Directions for this task
Please quote exactly the lines below from the line containing "if decide (c" to the line containing "Definition expr_vars (e", both lines included, and nothing else.

Material provided
BEGIN

(** * Shift scheduling by goal programming: the model built by [model.ipynb]

    A shallow embedding of the notebook that assembles the docplex model
    (decision variables, objective, hard constraints, goal constraints),
    followed by the properties of the assembled model.

    Python integers are [Z]; dictionaries keyed by index tuples are
    [gmap]s; the global docplex [model] that every cell mutates is a
    [Model] threaded through a state-and-exception monad, one definition
    per notebook cell.  The docplex calls ([binary_var],
    [continuous_var_matrix], [continuous_var_list], [sum], [add_constraint],
    [minimize] and the operators on expressions) are given the meaning the
    library documents for them. *)

From Stdlib Require Import ZArith List String Ascii Lia Bool.
From Stdlib Require Import Decimal DecimalString DecimalZ.
From Stdlib Require Import QArith Lqa.
From stdpp Require Import base decidable option list numbers strings gmap.

Local Open Scope Z_scope.

(** ** Python exceptions and the cell monad *)

Inductive error : Type :=
| KeyError            (* dict[key] on an absent key *)
| IndexError          (* list[i] out of range *)
| AttributeError      (* None.get(...) *)
| DOcplexException.   (* docplex refuses an operand or an argument *)

Inductive result (A : Type) : Type :=
| Ok (a : A)
| Raise (e : error).
Arguments Ok {A} a.
Arguments Raise {A} e.

Definition rbind {A B} (r : result A) (f : A -> result B) : result B :=
  match r with
  | Ok a => f a
  | Raise e => Raise e
  end.

Declare Scope res_scope.
Delimit Scope res_scope with res.
Notation "x <~ c1 ;; c2" := (rbind c1 (fun x => c2))
  (at level 100, c1 at next level, right associativity) : res_scope.

(** [mapR f l]: evaluate a generator expression [f(x) for x in l], left to
    right, stopping at the first exception. *)
Fixpoint mapR {A B} (f : A -> result B) (l : list A) : result (list B) :=
  match l with
  | [] => Ok []
  | x :: l' =>
      (y <~ f x ;; ys <~ mapR f l' ;; Ok (y :: ys))%res
  end.

(** ** Integers as Python prints them *)

(** [str z] is Python's [str(z)] for an [int]: decimal digits, a leading
    minus sign for negatives, ["0"] for zero. *)
Definition str (z : Z) : string := NilEmpty.string_of_int (Z.to_int z).

(** Python's [range(a, b)] and [range(b)]. *)
Definition range (a b : Z) : list Z := seqZ a (b - a).
Definition range0 (b : Z) : list Z := range 0 b.

(** Modelled from the spec: [list_range] of [src/utils.py], which is
    imported by the notebook but is not part of the sources at hand.  The
    spec has every index run over [1, x] ("integer id in [1, n]") and a
    degenerate range be empty, never an error. *)
Definition list_range (x : Z) : list Z := range 1 (x + 1).

(** ** docplex objects *)

Inductive vartype : Type := Binary | Continuous.

(** A decision variable as the notebook creates it: a name and a type. *)
Record Var : Type := mkVar { var_name : string; var_type : vartype }.

Global Instance vartype_eq_dec : EqDecision vartype.
Proof. solve_decision. Defined.
Global Instance Var_eq_dec : EqDecision Var.
Proof. solve_decision. Defined.

(** A linear expression: the monomials in the order in which they were
    written, and the constant.  docplex keeps one coefficient per
    variable; [coef] below is that coefficient. *)
Record LinExpr : Type := mkLin { terms : list (Var * Z); constant : Z }.

Definition of_var (v : Var) : LinExpr := mkLin [(v, 1)] 0.
Definition of_num (c : Z) : LinExpr := mkLin [] c.

Definition negate (ts : list (Var * Z)) : list (Var * Z) :=
  map (fun t => (fst t, - snd t)) ts.

(** [e1 + e2] and [e1 - e2] *)
Definition eadd (e1 e2 : LinExpr) : LinExpr :=
  mkLin (terms e1 ++ terms e2) (constant e1 + constant e2).
Definition esub (e1 e2 : LinExpr) : LinExpr :=
  mkLin (terms e1 ++ negate (terms e2)) (constant e1 - constant e2).

Declare Scope expr_scope.
Delimit Scope expr_scope with expr.
Infix "⊕" := eadd (at level 50, left associativity) : expr_scope.
Infix "⊖" := esub (at level 50, left associativity) : expr_scope.

(** [model.sum(es)] *)
Definition msum (es : list LinExpr) : LinExpr :=
  fold_right eadd (of_num 0) es.

(** docplex takes [1e20] for infinity, and cuts a coefficient beyond it,
    on either side, down to it. *)
Definition docplex_infinity : Z := 10 ^ 20.
Definition truncate (c : Z) : Z :=
  Z.max (- docplex_infinity) (Z.min c docplex_infinity).

(** [v * c] for a number [c]: the zero expression, which has no monomial,
    when [c] is [0]; otherwise the monomial of [v] with the coefficient
    [c], cut down to [±1e20]. *)
Definition monomial (v : Var) (c : Z) : LinExpr :=
  if decide (c = 0) then of_num 0 else mkLin [(v, truncate c)] 0.

(** [v * c] where [c] is what [person_competency] returned: a number, or
    [None], which docplex does not accept as a factor. *)
Definition times (v : Var) (c : option Z) : result LinExpr :=
  match c with
  | Some c => Ok (monomial v c)
  | None => Raise DOcplexException
  end.

(** The coefficient of [v] in an expression. *)
Fixpoint coef_terms (ts : list (Var * Z)) (v : Var) : Z :=
  match ts with
  | [] => 0
  | (w, c) :: ts' => (if decide (w = v) then c else 0) + coef_terms ts' v
  end.
Definition coef (e : LinExpr) (v : Var) : Z := coef_terms (terms e) v.

(** The variables an expression mentions. *)
Definition expr_vars (e : LinExpr) : list Var := map fst (terms e).

Inductive sense : Type := LE | GE | EQ.
Global Instance sense_eq_dec : EqDecision sense.
Proof. solve_decision. Defined.

(** [lhs <= rhs], [lhs >= rhs], [lhs == rhs] with the name given to
    [add_constraint]. *)
Record Constraint : Type := mkCt {
  ct_lhs : LinExpr;
  ct_sense : sense;
  ct_rhs : LinExpr;
  ct_name : string
}.

Definition ct_vars (c : Constraint) : list Var :=
  expr_vars (ct_lhs c) ++ expr_vars (ct_rhs c).

(** The docplex model: variables and constraints in creation order, and
    the objective once [minimize] has been called. *)
Record Model : Type := mkModel {
  variables : list Var;
  constraints : list Constraint;
  objective : option LinExpr
}.

Definition empty_model : Model := mkModel [] [] None.

(** A cell runs against the model, and either raises or returns a value
    and the model as it left it. *)
Definition M (A : Type) : Type := Model -> result (A * Model).

Definition ret {A} (a : A) : M A := fun mdl => Ok (a, mdl).
Definition bind {A B} (c : M A) (f : A -> M B) : M B :=
  fun mdl => match c mdl with
             | Ok (a, mdl') => f a mdl'
             | Raise e => Raise e
             end.
Definition lift {A} (r : result A) : M A :=
  fun mdl => match r with
             | Ok a => Ok (a, mdl)
             | Raise e => Raise e
             end.

Declare Scope cell_scope.
Delimit Scope cell_scope with cell.
Notation "x <- c1 ;; c2" := (bind c1 (fun x => c2))
  (at level 100, c1 at next level, right associativity) : cell_scope.
Notation "c1 ;; c2" := (bind c1 (fun _ => c2))
  (at level 100, right associativity) : cell_scope.

(** [for x in l: body] *)
Fixpoint forM_ {A} (l : list A) (body : A -> M unit) : M unit :=
  match l with
  | [] => ret tt
  | x :: l' => (body x ;; forM_ l' body)%cell
  end.

(** A comprehension whose element expression runs against the model. *)
Fixpoint collectM {A B} (f : A -> M B) (l : list A) : M (list B) :=
  match l with
  | [] => ret []
  | x :: l' => (y <- f x ;; ys <- collectM f l' ;; ret (y :: ys))%cell
  end.

(** [model.binary_var(name=...)] *)
Definition binary_var (name : string) : M Var :=
  fun mdl =>
    let v := mkVar name Binary in
    Ok (v, mkModel (variables mdl ++ [v]) (constraints mdl) (objective mdl)).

END

Final answer
  if decide (c = 0) then of_num 0 else mkLin [(v, truncate c)] 0.

(** [v * c] where [c] is what [person_competency] returned: a number, or
    [None], which docplex does not accept as a factor. *)
Definition times (v : Var) (c : option Z) : result LinExpr :=
  match c with
  | Some c => Ok (monomial v c)
  | None => Raise DOcplexException
  end.

(** The coefficient of [v] in an expression. *)
Fixpoint coef_terms (ts : list (Var * Z)) (v : Var) : Z :=
  match ts with
  | [] => 0
  | (w, c) :: ts' => (if decide (w = v) then c else 0) + coef_terms ts' v
  end.
Definition coef (e : LinExpr) (v : Var) : Z := coef_terms (terms e) v.

(** The variables an expression mentions. *)
Definition expr_vars (e : LinExpr) : list Var := map fst (terms e).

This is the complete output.